I took a deep breath, looking around with my hands on my hips, taking it all in again. “Alright. This is… a lot.”

It really was. Shelves filled with boxes, clear containers, or unpacked equipment took up all the separating walls of the experiment nook. Two large tables and three small ones filled most of the center, and there was a series of posts with hooks and pipes whose purposes I didn’t understand yet. There were clamps mounted on the sides of the tables, ones with interesting fasteners that looked like they tightened onto—ahah.

“I think those glass cubes are probably what I’m supposed to use for experimental containment. Never thought I’d miss having a fume hood, because this seems… not optimal! They go in the clamps, so that they’re secured, and there’s other clamps for flasks, probably. Tongs, tongs. I’m sure we’ll find tongs.”

“There’s an index.” She’d drifted over to the boxes of books, pulling one out and setting it on the table. She opened it and flipped through a couple of pages, smiling. “It’s sorted by… actually, there’s two of them. One of them’s by function, the other’s by where it is.” Apparently on instinct, she flipped again to the end of the book, nodding to herself. “Not two, three—at the end there’s another index, alphabetical order and page numbers.”

“So that we can look something up that we’ve seen, or we can find something by name or by function.”

“There’s a recipe set, too.” She held up another book, waiting for me to take it from her hands. “This one’s got the Journeyman-ranked Basic Set for alchemy in it.”

I paged through the book absently, noting the level of detail and rigor of the recipes.
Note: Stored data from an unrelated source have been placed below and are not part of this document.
(** * Demo2APK: the orchestration layer, embedded and checked

    A shallow embedding of the parts of the repository that the
    specification makes promises about:

    - [packages/core/src/builders/html-builder.ts]
      ([generateAppId], [prepareHtmlForCordova]),
    - [packages/core/src/utils/offlineify.ts] ([needsOfflineify]),
    - [packages/core/src/builders/react-builder.ts]
      ([createProgressHeartbeat], the defaults of [buildReactToApk]),
    - [packages/backend/src/services/queue.ts] ([getJobStatus],
      [getJobPosition], [removeJob]),
    - [packages/backend/src/services/storage.ts] ([cleanupTask]),
    - [packages/backend/src/routes/status.ts] and [routes/build.ts],
    - the polling loop of the front-end store.

    JavaScript strings are sequences of UTF-16 code units; they are
    modelled as [list N].  Regular expressions of the source carry no
    [u] flag, so they work on code units, and so do the functions
    below. *)

From Stdlib Require Import NArith ZArith Ascii String.
From stdpp Require Import base option list strings gmap.

Local Open Scope N_scope.

(** ** JavaScript strings *)

Abbreviation jsstring := (list N).

(** An ASCII literal as a sequence of code units. *)
Definition js (s : string) : jsstring :=
  map N_of_ascii (list_ascii_of_string s).

Definition isLower (c : N) : bool := (97 <=? c) && (c <=? 122).
Definition isUpper (c : N) : bool := (65 <=? c) && (c <=? 90).
Definition isDigit (c : N) : bool := (48 <=? c) && (c <=? 57).
Definition isLowerAlnum (c : N) : bool := isLower c || isDigit c.
Definition isDot (c : N) : bool := c =? 46.

(** [s.startsWith(p)] *)
Fixpoint startsWith (p s : jsstring) : bool :=
  match p, s with
  | [], _ => true
  | _ :: _, [] => false
  | a :: p', b :: s' => (a =? b) && startsWith p' s'
  end.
They didn’t have a whole lot in the way of context or safety information, but they were absolutely meticulous in the ingredients, measurements, and methods. Is there… ah, yeah. Good. I smiled at the end-notes for one of the experiments, seeing the same level of care lavished on storage and cleanup of the end-products and intermediates.

I put the book down on one of the smaller tables. “This is impressive.” I shook my head, impressed, and walked over to the reagents. Glancing through the beautifully labeled jars, I could feel a mental itch coming on that I hadn’t felt in years and years. “You know what I want to do instead of just staring at all this equipment?”

“I couldn’t possibly guess.”

For a moment, butter wouldn’t have melted in her mouth, she was so performative in her naivete. She lost it a second later, grinning impishly. She has dimples, I thought to myself. I knew that, but forgot it. How totally unfair.

Well, I’d allow it.

“I want,” I said grandly, drawing myself up to my full height and stretching, “to engage in a radical act, an act to mark a fundamental change from the life I once lived. I want to stride boldly into one of my possible futures and indulge in creation, and also maybe in some joy and delight and highly tedious detail-oriented planning and execution.

“I want, in short,” I pronounced, pausing dramatically and flaring out my coat, “to do some alchemy.”